Hulu Privacy Violation Suit Survives

Online video streaming company Hulu must face consumer claims of privacy violations by sharing movie viewing details with Facebook.

U.S. Magistrate Judge Laurel Beeler narrowed the class action but she refused Hulu’s request to completely dismiss the case Monday.  She eliminated one of the data-gathering firms from the lawsuit but retained Facebook.

Consumers had accused Hulu improperly shared their viewing history with a variety of data gathering companies and Facebook.

The case represents the first time a court has subjected a video streaming company to the Video Privacy Protection Act, (VPPA).  The law prohibits a “video tape service provider” from knowingly disclosing personally identifiable information about a consumer to third parties.

The impetus for Congress passing the law in 1988 came in response to a newspaper’s obtaining a list of video tapes that U.S. Supreme Court nominee and D.C. Circuit Judge Robert Bork rented from his local video store and then publishing an article about his preferences, Beeler states.

Hulu argued it did not violate VPPA because it only disclosed anonymous user IDs and never linked those user IDs to identifying data, such as a name or address and it did not disclose the information “knowingly.”

The consumers narrowed an earlier version of the class claims against Hulu, but limiting the third parties to comScore, a metrics company that analyzes Hulu’s viewing audience and provides reports that Hulu uses to get media content and sell advertising.  And the class included social networking company Facebook.

Hulu also contends its customers, who also use Facebook, consented to Facebook terms that permitted disclosure.

Beeler’s order grants Hulu’s request to dismiss comScore but denies it to the Facebook disclosures.  She described comScore as providing reports on the size of the audience from particular program on but not using individual user names or identities.

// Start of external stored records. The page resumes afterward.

(** The JSON text of a value: the tree read off the arena, [None] when
    it is deeper than [depth] or a reference dangles. *)
Fixpoint snapshot (depth : nat) (h : list cell) (v : value)
  : option Json.json :=
  match depth with
  | 0 => None
  | S d =>
      match v with
      | VUndefined => Some Json.JUndefined
      | VNull => Some Json.JNull
      | VBool b => Some (Json.JBool b)
      | VNum n => Some (Json.JNum n)
      | VStr s => Some (Json.JStr s)
      | VRef a =>
          match h !! a with
          | Some (Obj fs) =>
              Json.JObj <$>
                list.mapM (fun kv : string * value =>
                                   pair kv.1 <$> snapshot d h kv.2) fs
          | Some (Arr elems) =>
              Json.JArr <$> list.mapM (snapshot d h) elems
          | None => None
          end
      | VObject => Some Json.JUndefined
      | VObjectPrototype => Some (Json.JObj [])
      end
  end.

(** The result of a run as JSON text. *)
Definition result_json (depth : nat) (r : outcome value)
  : option Json.json :=
  match r with
  | Done v s => snapshot depth (heap s) v
  | _ => None
  end.

(** [cleanJsonSchema(cleanJsonSchema(schema))]: the second call reads its
    argument in the arena the first one left. *)
Definition cleanJsonSchema_twice (fuel : nat) (schema : value) (h : list cell)
  : outcome value :=
  match cleanJsonSchema fuel schema h with
  | Done r s => cleanJsonSchema fuel r (heap s)
  | TypeError => TypeError
  | Unmodelled => Unmodelled
  | OutOfFuel => OutOfFuel
  end.




(** [{type: ["string", "null"]}] *)
Definition nullable_string_schema : list cell :=
  [ Obj [("type", VRef 1)];
    Arr [VStr "string"; VStr "null"] ].

(** [s = {type: "object", properties: {self: s}}]: the property [self]
    refers to its own container. *)
Definition self_referencing_schema : list cell :=
  [ Obj [("type", VStr "object"); ("properties", VRef 1)];
    Obj [("self", VRef 0)] ].

(** [{type: "array", description: "tags"}] *)
Definition tags_schema : list cell :=
  [ Obj [("type", VStr "array"); ("description", VStr "tags")] ].

End Sanitizer.

(** ** Sample inputs used to evaluate the embedding *)
Module Samples.
Import Json SignatureCache Converter.

(** Stand-ins for [JSON.parse] and [JSON.stringify] in runs that call
    neither: the tool-call arguments below are structured and the tool
    results are strings. *)
Definition parse_nothing : string -> option json := fun _ => None.
Definition stringify_nothing : json -> json := fun _ => JUndefined.

Definition hello_cache : gmap string entry :=
  registerTextThoughtSignature "Hello " "sig" ∅.

Definition id_cache : gmap string string :=
  registerThoughtSignature "call_1" "sig_1" ∅.

Definition weather_call : tool_call :=
  ToolCall "call_1" "get_weather" (JObj [("city", JStr "Paris")]).

Definition time_call : tool_call :=
  ToolCall "call_2" "get_time" (JObj []).

Definition user_asks : message :=
  Message "user" (JStr "Weather and time in Paris?") [] "".

Definition assistant_calls : message :=
  Message "assistant" JNull [weather_call; time_call] "".

Definition assistant_says_and_calls : message :=
  Message "assistant" (JStr "Let me check.") [weather_call; time_call] "".

Definition assistant_hello : message :=
  Message "assistant" (JStr "Hello") [] "".

Definition weather_result : message :=
  Message "tool" (JStr "sunny") [] "call_1".

Definition time_result : message :=
  Message "tool" (JStr "noon") [] "call_2".

Definition model_spoke : turn :=
  Turn "model" [TextPart "Let me check." None].

Definition example_defaults : Assembler.parameters :=
  Assembler.Parameters (JNum (NOther "0.85")) (JNum (NInt 50)) (JNum (NInt 1))
             (JNum (NInt 8096)).

Definition no_parameters : Assembler.parameters :=
  Assembler.Parameters JUndefined JUndefined JUndefined JUndefined.

End Samples.

(** ** [sanitizeFunctionName] (lines 223-237) *)
Module Names.
Import JsString Json.

Definition is_digit (c : ascii) : bool :=
  let n := nat_of_ascii c in (48 <=? n) && (n <=? 57).

(** [name.replace(/[^a-zA-Z0-9_]/g, '_')] *)
Fixpoint replace_illegal (s : string) : string :=
  match s with
  | String c r =>
      String (if Converter.is_word_char c then c else "_"%char)
             (replace_illegal r)
  | "" => ""
  end.

(** [/^[0-9]/.test(s)] *)
Definition starts_with_digit (s : string) : bool :=
  match s with
  | String c _ => is_digit c
  | "" => false
  end.

Definition sanitizeFunctionName (name : json) : string :=
  match name with
  | JStr n =>
      if is_empty n then "unknown_function"
      else
        let sanitized := replace_illegal n in
        let sanitized :=
          if starts_with_digit sanitized then "fn_" +:+ sanitized
          else sanitized in
        if is_empty sanitized then "unknown_function" else sanitized
  | _ => "unknown_function"
  end.

(** A name the backend accepts: letters, digits and underscores, not
    starting with a digit, not empty. *)
Fixpoint all_word_chars (s : string) : bool :=
  match s with
  | String c r => Converter.is_word_char c && all_word_chars r
  | "" => true
  end.

Definition valid_name (s : string) : bool :=
  negb (is_empty s) && all_word_chars s && negb (starts_with_digit s).

End Names.

(** ** [getDefaultIp] (lines 648-664)

    [os.networkInterfaces()] is the argument: the entries under [WLAN]
    and [wlan2], [None] when the key is absent. *)
Module Network.

Record interface := Interface {
  family : string;
  internal : bool;
  address : string }.

Record interfaces := Interfaces {
  WLAN : option (list interface);
  wlan2 : option (list interface) }.

Definition external_IPv4 (inter : interface) : bool :=
  String.eqb (family inter) "IPv4" && negb (internal inter).

Definition getDefaultIp (interfaces : interfaces) : string :=
  match WLAN interfaces with
  | Some inters =>
      match find external_IPv4 inters with
      | Some inter => address inter
      | None => "127.0.0.1"
      end
  | None =>
      match wlan2 interfaces with
      | Some inters =>
          match find external_IPv4 inters with
          | Some inter => address inter
          | None => "127.0.0.1"
          end
      | None => "127.0.0.1"
      end
  end.

End Network.

(** ** [convertOpenAIToolsToAntigravity] (lines 196-221)

    The tools live in the arena of the sanitizer.  A tool carries what the
    source reads through [tool.function?.]: [VUndefined] where the field,
    or [function] itself, is absent. *)
Module Tools.
Import JsString Sanitizer.

Record tool := Tool {
  fn_name : value;
  fn_description : value;
  fn_parameters : value }.

(** The single element of [functionDeclarations]. *)
Record declaration := Declaration {
  decl_name : value;
  decl_description : value;
  decl_parameters : value }.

By contrast, Facebook collects information and processes content shared by its users, then provides that information to marketers when it sells them its product, the Facebook Ads, according to Beeler.  Facebook shares member information with marketers so that marketers may target ad campaigns.

During a period from April 2010 to June 2012, when a Hulu watch page loaded with a Facebook “like” button, a user’s web browser transmitted the watch page addres, or URL, and Facebook code, known as “cookies” to Facebook-controlled servers, according to Beeler.  It was during this period that the watch page from Hulu included the title of the video, so Facebook would know the title of the video being watched, she said.

“No case has addressed directly the issues raised by plaintiffs:  the disclosure of their unique identifiers and the videos they are watching,” she wrote.  She noted that a person may be identified in numerous ways other than by name, by picture, employee number, workstation location or by someone pointing to an individual and stating what “that person” rented.

The plaintiffs allege Hulu wrote the code that sent the information “cookies” stored on Hulu user’s computer that had information about the Hulu user’s actual identity on Facebook.

“The process was an electronic transmission of the Hulu user’s actual identity on Facebook and the video that the Facebook user was watching,” Beeler wrote.  “Depending on Hulu’s knowledge, that could be a VPPA violation,” she said.

Emails show Hulu knew that cookies with identifying ifnromation were sent and that vendors could collect the data and us it to build a profile and that Hulu recognized the VPPA implications, she said.